Dataset entries
┄┄┄┄┄┄┄┄┄┄

(** Where the linker may put the arrays. *)
Definition pt_layout (a : subarch) (amd64_max : Z) (s : pt_syms) : Prop :=
  match a with
  | AMD64 =>
      ADDR_4GB <= amd64_max <= 2 ^ 48 /\ 0 <= shv_pml4t s /\
      (0 <= shv_pdpt s /\ shv_pdpt s mod 4096 = 0 /\ shv_pdpt s + 4096 * P4L_NPDPT amd64_max <= 2 ^ 47) /\
      (0 <= shv_pdt s /\ shv_pdt s mod 4096 = 0 /\ shv_pdt s + 4096 * P4L_NPDT amd64_max <= 2 ^ 47) /\
      disjoint_from (shv_pml4t s) 4096 (shv_pdpt s) (4096 * P4L_NPDPT amd64_max) /\
      disjoint_from (shv_pml4t s) 4096 (shv_pdt s) (4096 * P4L_NPDT amd64_max) /\
      disjoint_from (shv_pdpt s) (4096 * P4L_NPDPT amd64_max) (shv_pdt s) (4096 * P4L_NPDT amd64_max)
  | I386_PAE =>
      (0 <= shv_pdt s /\ shv_pdt s mod 4096 = 0 /\ shv_pdt s + 16384 <= 2 ^ 32) /\
      disjoint_from (shv_pdpt s) 32 (shv_pdt s) 16384
  | I386 => True
  end.

(** What [boot.S] has set up in the first gigabytes of the 64-bit tables. *)
Definition booted (a : subarch) (s : pt_syms) (m : mem) : Prop :=
  match a with
  | AMD64 =>
      boot_ok 8 (shv_pml4t s) 1 0x63 (fun i => shv_pdpt s + 4096 * i) m /\
      boot_ok 8 (shv_pdpt s) 4 0x63 (fun i => shv_pdt s + 4096 * i) m /\
      boot_ok 8 (shv_pdt s) 2048 0xe3 (fun i => 2 ^ 21 * i) m
  | _ => True
  end.

Lemma pages_ceil s x : 0 <= s < 63 -> 0 <= x <= 2 ^ 62 ->
  Z.shiftr (PA_PAGE_ALIGN_UP s x) s = (x + 2 ^ s - 1) / 2 ^ s.
Proof.
  intros Hs Hx. unfold PA_PAGE_ALIGN_UP. assert (2 ^ s <= 2 ^ 62) as Hp by (apply Z.pow_le_mono_r; lia).
  assert (0 < 2 ^ s) as Hp0 by (apply Z.pow_pos_nonneg; lia).
  set (y := x + 2 ^ s - 1). assert (is_u 64 y) as Hy by (unfold is_u, y; lia).
  unfold u64. rewrite wrap_small by done. rewrite <- Z.shiftr_div_pow2 by lia.
  replace (2 ^ s - 1) with (Z.ones s) by (rewrite Z.ones_equiv; lia).
  apply Z.bits_inj'. intros i Hi. rewrite !Z.shiftr_spec, Z.land_spec, bnot_testbit, ones_testbit by lia.
  destruct (Z.ltb_spec (i + s) 64); [|by rewrite (is_u_testbit_high 64 y) by (done || lia)].
  rewrite (proj2 (Z.ltb_ge (i + s) s)) by lia. cbn. apply andb_true_r.
Qed.

Lemma ceil_bounds s x n : 0 < 2 ^ s -> n = (x + 2 ^ s - 1) / 2 ^ s -> 2 ^ s * n - 2 ^ s < x <= 2 ^ s * n.
Proof.
  intros Hp ->. pose proof (Z.div_mod (x + 2 ^ s - 1) (2 ^ s) ltac:(lia)).
  pose proof (Z.mod_pos_bound (x + 2 ^ s - 1) (2 ^ s) ltac:(lia)). lia.
Qed.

┄┄┄┄┄┄┄┄┄┄

● **Prompt**
The answer must be every line of the records that contains the word "apply".

● **Task response**
  intros Hs Hx. unfold PA_PAGE_ALIGN_UP. assert (2 ^ s <= 2 ^ 62) as Hp by (apply Z.pow_le_mono_r; lia).
  assert (0 < 2 ^ s) as Hp0 by (apply Z.pow_pos_nonneg; lia).
  apply Z.bits_inj'. intros i Hi. rewrite !Z.shiftr_spec, Z.land_spec, bnot_testbit, ones_testbit by lia.
  rewrite (proj2 (Z.ltb_ge (i + s) s)) by lia. cbn. apply andb_true_r.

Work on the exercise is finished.